→ **Your task**: The response must reproduce exactly every line of the material below holding the word "else".

→ **Input material**:
(* ===== verification/PageAlloc.v ===== *)
(** * The buddy allocator of pKVM (src/linux/casestudies/page_alloc.c)

    A [struct hyp_page] of 32 bytes describes one page: its reference count at
    offset 0, its order at 4, its pool at 8 and its list node at 16; the page
    with number [i] (its physical address divided by the page size) is
    described at [hyp_vmemmap + 32 * i].  A [struct hyp_pool] keeps its lock
    at 0, the heads of its 12 free lists from 8 on and the physical range it
    manages at 200 and 208.  The list functions that the file copies from the Linux
    kernel are in [KernelList]; they are those of [LinuxList]. *)
From S2P Require Import Prelude HeapLogic LinuxList SpinLock Buddy.
From stdpp Require Import gmap list.
From iris.proofmode Require Import proofmode.
Import ListHead SpinLock Buddy.
#[local] Open Scope Z_scope.

(** ** The list functions of the file *)
Module KernelList.

Definition next (p : Z) : Z := p.
Definition prev (p : Z) : Z := p + 8.

Definition __list_add_valid (new prev next : Z) : bool := true.
Definition __list_del_entry_valid (entry : Z) : bool := true.

Definition INIT_LIST_HEAD (list : Z) : M heap unit :=
  store (next list) list ;;
  store (prev list) list.

Definition __list_add (new prev_ next_ : Z) : M heap unit :=
  if negb (__list_add_valid new prev_ next_) then mret tt else
  store (prev next_) new ;;
  store (next new) next_ ;;
  store (prev new) prev_ ;;
  store (next prev_) new.

Definition list_add (new head : Z) : M heap unit :=
  n ← load (next head);
  __list_add new head n.

Definition list_add_tail (new head : Z) : M heap unit :=
  p ← load (prev head);
  __list_add new p head.
Definition leaf_type (level : Z) : Z := if level =? 3 then 1 else 0.

(** The words [kvm_set_valid_leaf_pte] and [kvm_set_table_pte] store, [type]
    being the field of the entry's type. *)
Definition entry_word (pa attr type : Z) : Z :=
  Z.lor (Z.lor (Z.lor (Z.land pa (mask 12 36)) (Z.land attr (Z.lor (mask 2 10) (mask 51 13)))) type)
    (mask 0 1).

Ltac field := word_bits; bit_cases; f_equal; lia.

Lemma entry_word_fields pa a (t : bool) :
  let type := if t then mask 1 1 else 0 in
  pte_of (entry_word pa a type) =
    mk_pte true (Z.b2z t) (slice 2 10 a) (slice 12 36 pa) 0 (slice 51 13 a).
Proof.
  unfold pte_of, entry_word. f_equal.
  - repeat push_testbit. rewrite (bool_decide_true (0 ≤ 0)) // (bool_decide_true (0 < 0 + 1)) //.
    apply orb_true_r.
  - destruct t; [change (Z.b2z true) with (mask 0 1)|change (Z.b2z false) with 0]; field.
  - destruct t; field.
  - destruct t; field.
  - destruct t; field.
  - destruct t; field.
Qed.

Lemma mask_range l k : 0 ≤ l → 0 ≤ k → l + k ≤ 64 → in_unsigned 64 (mask l k).
Proof.
  intros. unfold in_unsigned, mask. rewrite Z.shiftl_mul_pow2 // Z.ones_equiv.
  pose proof (Z.pow_pos_nonneg 2 k). pose proof (Z.pow_pos_nonneg 2 l).
  assert (2 ^ (l + k) ≤ 2 ^ 64) by (apply Z.pow_le_mono_r; lia).
  rewrite Z.pow_add_r // in H4. nia.
Qed.

Lemma bits_below w : (∀ i, 64 ≤ i → Z.testbit w i = false) → in_unsigned 64 (u64 w) ∧ u64 w = w.
Proof.
  intros Hw. split; [by apply wrap_range|]. apply Z.bits_inj'. intros i Hi.
  rewrite wrap_testbit //. case_bool_decide; [done|]. rewrite Hw //. lia.
Qed.
Lemma fsm_probe_spec m its c k :
  0 ≤ k → Empty ∈ its → Z.of_nat (List.length its) < 2 ^ 63 →
  {{ table m its c }} fsm_probe m k
  {{ r, ∃ i, ⌜r = Z.of_nat i ∧ finds its k i⌝ ∗ table m its c }}.
Proof.
  intros Hk He Hlen. assert (0 < List.length its)%nat as Hpos.
  { destruct its; [by apply not_elem_of_nil in He|simpl; lia]. }
  destruct (finds_exists its k 0 (List.length its)) as (d & it & Hd & Hp & Hit & Hs);
    [intros ? ? ?; lia|done|lia|lia|].
  triple_start. iIntros "(%base & Hi & Hc & Hl & H)". unfold fsm_probe. wp_load.
  rewrite first_slot //. iAssert (table m its c) with "[-]" as "H"; [iExists base; iFrame|].
  iApply (wp_wand with "[H]").
  { iApply (triple_with_fuel (List.length its) with "H"); [by iApply table_cells|].
    intros n Hn. by apply (probe_loop_spec n m its c k 0 d it); [..|lia| | |]. }
  iIntros (r) "[-> H]". iExists _. iFrame. iPureIntro. split; [done|].
  exists d, it. split_and!; [lia|done..].
Qed.

(** ** Single operations on the table *)

Definition value_of (it : item_ref) : Z := match it with Entry _ v => v | _ => NULL end.

Lemma fsm_get_table m its c k :
  0 ≤ k → Empty ∈ its → Z.of_nat (List.length its) < 2 ^ 63 →
  {{ table m its c }} fsm_get m k
  {{ r, ∃ i it, ⌜finds its k i ∧ its !! i = Some it ∧ r = value_of it⌝ ∗ table m its c }}.
Proof.
  intros Hk He Hlen. triple_start. iIntros "H". unfold fsm_get.
  wp_call (fsm_probe_spec m its c k Hk He Hlen) with "H". iIntros (r) "(%i & [-> %Hf] & H)".
  iDestruct "H" as (base) "(Hi & Hc & Hl & H)". wp_load.
  pose proof Hf as (d & it & _ & _ & _ & Hit & _).
  iDestruct (items_read with "H") as "[[Ht Hv] Hback]"; [done|]. wp_load.
  destruct it as [|k' v|k']; tag_simpl.
  - wp_rets. iExists i, _. iSplit; [done|]. iExists base. iFrame. iApply "Hback". iFrame.
  - iDestruct "Hv" as "[Hk Hv]". wp_steps. iExists i, _. iSplit; [done|]. iExists base. iFrame.
    iApply "Hback". iFrame.
  - wp_rets. iExists i, _. iSplit; [done|]. iExists base. iFrame. iApply "Hback". iFrame.
Qed.

Definition removed (k : Z) (it : item_ref) : item_ref :=
  match it with Entry _ _ => Tombstone k | _ => it end.

Lemma fsm_remove_table m its c k :
  0 ≤ k → Empty ∈ its → Z.of_nat (List.length its) < 2 ^ 63 →
  {{ table m its c }} fsm_remove m k
  {{ r, ∃ i it, ⌜finds its k i ∧ its !! i = Some it ∧ r = value_of it⌝ ∗
     table m (<[i := removed k it]> its) c }}.
Proof.
  intros Hk He Hlen. triple_start. iIntros "H". unfold fsm_remove.
  wp_call (fsm_probe_spec m its c k Hk He Hlen) with "H". iIntros (r) "(%i & [-> %Hf] & H)".
  iDestruct "H" as (base) "(Hi & Hc & Hl & H)". wp_load.
  pose proof Hf as (d & it & _ & _ & _ & Hit & _).
  iDestruct (items_acc with "H") as "[[Ht Hv] Hback]"; [done|]. wp_load.
  destruct it as [|k' v|k']; tag_simpl.
  - wp_rets. iExists i, _. iSplit; [done|]. iExists base. rewrite length_insert. iFrame.
    iApply "Hback". iFrame.
  - iDestruct "Hv" as "[Hk Hv]". wp_load. wp_store.
    change (entry_key (item base (Z.of_nat i))) with (tombstone_key (item base (Z.of_nat i))).
    wp_store. iExists i, _. iSplit; [done|]. iExists base. rewrite length_insert. iFrame.
    iApply "Hback". iFrame.
  - wp_rets. iExists i, _. iSplit; [done|]. iExists base. rewrite length_insert. iFrame.
    iApply "Hback". iFrame.
Qed.
Lemma scan_down_spec n arr ys i j key :
  (i ≤ j < length ys)%nat → (j - i < n)%nat → Z.of_nat (length ys) < 2 ^ 31 →
  {{ array 4 arr ys }} scan_down n arr (Z.of_nat i) (Z.of_nat j) key
  {{ r, ∃ j', ⌜r = Z.of_nat j' ∧ (i ≤ j' ≤ j)%nat ∧
      range (λ x, key ≤ x) (Z.of_nat j' + 1) (Z.of_nat j) ys ∧
      ((i < j')%nat → ∃ x, ys !! j' = Some x ∧ x < key)⌝ ∗ array 4 arr ys }}.
Proof.
  intros Hj Hn Hlen. revert j Hj Hn. induction n as [|n IH]; intros j Hj Hn; [lia|].
  triple_start. iIntros "H". cbn [scan_down]. destruct (Z.ltb_spec (Z.of_nat i) (Z.of_nat j)).
  - destruct (lookup_lt_is_Some_2 ys j) as [x Hx]; [lia|]. wp_focus.
    iApply (wp_array_load with "H"); [done|]. iIntros "H". destruct (Z.leb_spec key x).
    + wp_focus. iApply wp_signed; [unfold in_signed; lia|].
      replace (Z.of_nat j - 1) with (Z.of_nat (j - 1)) by lia.
      wp_call (IH (j - 1)%nat ltac:(lia) ltac:(lia)) with "H".
      iIntros (r) "(%j' & (-> & % & %Hr & %Hx') & H)". iExists j'. iFrame. iPureIntro.
      split_and!; [done|lia|lia| |done].
      apply (range_extend_r _ _ (Z.of_nat (j - 1)) _ _ x); [done..|lia].
    + wp_rets. iExists j. iFrame. iPureIntro. split_and!; [done|lia|lia|apply range_empty; lia|].
      intros _. by exists x.
  - wp_rets. iExists j. iFrame. iPureIntro. split_and!; [done|lia|lia|apply range_empty; lia|lia].
Qed.

Lemma scan_up_spec n arr ys i j key :
  (i ≤ j < length ys)%nat → (j - i < n)%nat → Z.of_nat (length ys) < 2 ^ 31 →
  {{ array 4 arr ys }} scan_up n arr (Z.of_nat i) (Z.of_nat j) key
  {{ r, ∃ i', ⌜r = Z.of_nat i' ∧ (i ≤ i' ≤ j)%nat ∧
      range (λ x, x ≤ key) (Z.of_nat i) (Z.of_nat i' - 1) ys ∧
      (∀ x, (i < j)%nat → ys !! i = Some x → x ≤ key → (i < i')%nat)⌝ ∗ array 4 arr ys }}.
Proof.
  intros Hi Hn Hlen. revert i Hi Hn. induction n as [|n IH]; intros i Hi Hn; [lia|].
  triple_start. iIntros "H". cbn [scan_up]. destruct (Z.ltb_spec (Z.of_nat i) (Z.of_nat j)).
  - destruct (lookup_lt_is_Some_2 ys i) as [x Hx]; [lia|]. wp_focus.
    iApply (wp_array_load with "H"); [done|]. iIntros "H". destruct (Z.leb_spec x key).
    + wp_focus. iApply wp_signed; [unfold in_signed; lia|].
      replace (Z.of_nat i + 1) with (Z.of_nat (S i)) by lia.
      wp_call (IH (S i) ltac:(lia) ltac:(lia)) with "H".
      iIntros (r) "(%i' & (-> & % & %Hr & %Hx') & H)". iExists i'. iFrame. iPureIntro.
      split_and!; [done|lia|lia| |lia].
      apply (range_extend_l _ (Z.of_nat (S i)) _ _ _ x); [done..|lia].
    + wp_rets. iExists i. iFrame. iPureIntro. split_and!; [done|lia|lia|apply range_empty; lia|].
      intros y ? ? ?. simplify_eq. lia.
  - wp_rets. iExists i. iFrame. iPureIntro. split_and!; [done|lia|lia|apply range_empty; lia|lia].
Qed.

(** What the loop of [partition] keeps: the element under way is [key], and its
    place [i] is free. *)
Record partitioned (lo hi : nat) (es : list Z) (key : Z) (i j : nat) (ys : list Z) : Prop := {
  part_left : range (λ x, x ≤ key) (Z.of_nat lo) (Z.of_nat i - 1) ys;
  part_right : range (λ x, key ≤ x) (Z.of_nat j + 1) (Z.of_nat hi) ys;
  part_unchanged : unchanged (Z.of_nat lo) (Z.of_nat hi) ys es;
  part_perm : <[i := key]> ys ≡ₚ es;
  part_length : length ys = length es;
}.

→ **Answer**:
  if negb (__list_add_valid new prev_ next_) then mret tt else
Definition leaf_type (level : Z) : Z := if level =? 3 then 1 else 0.
  let type := if t then mask 1 1 else 0 in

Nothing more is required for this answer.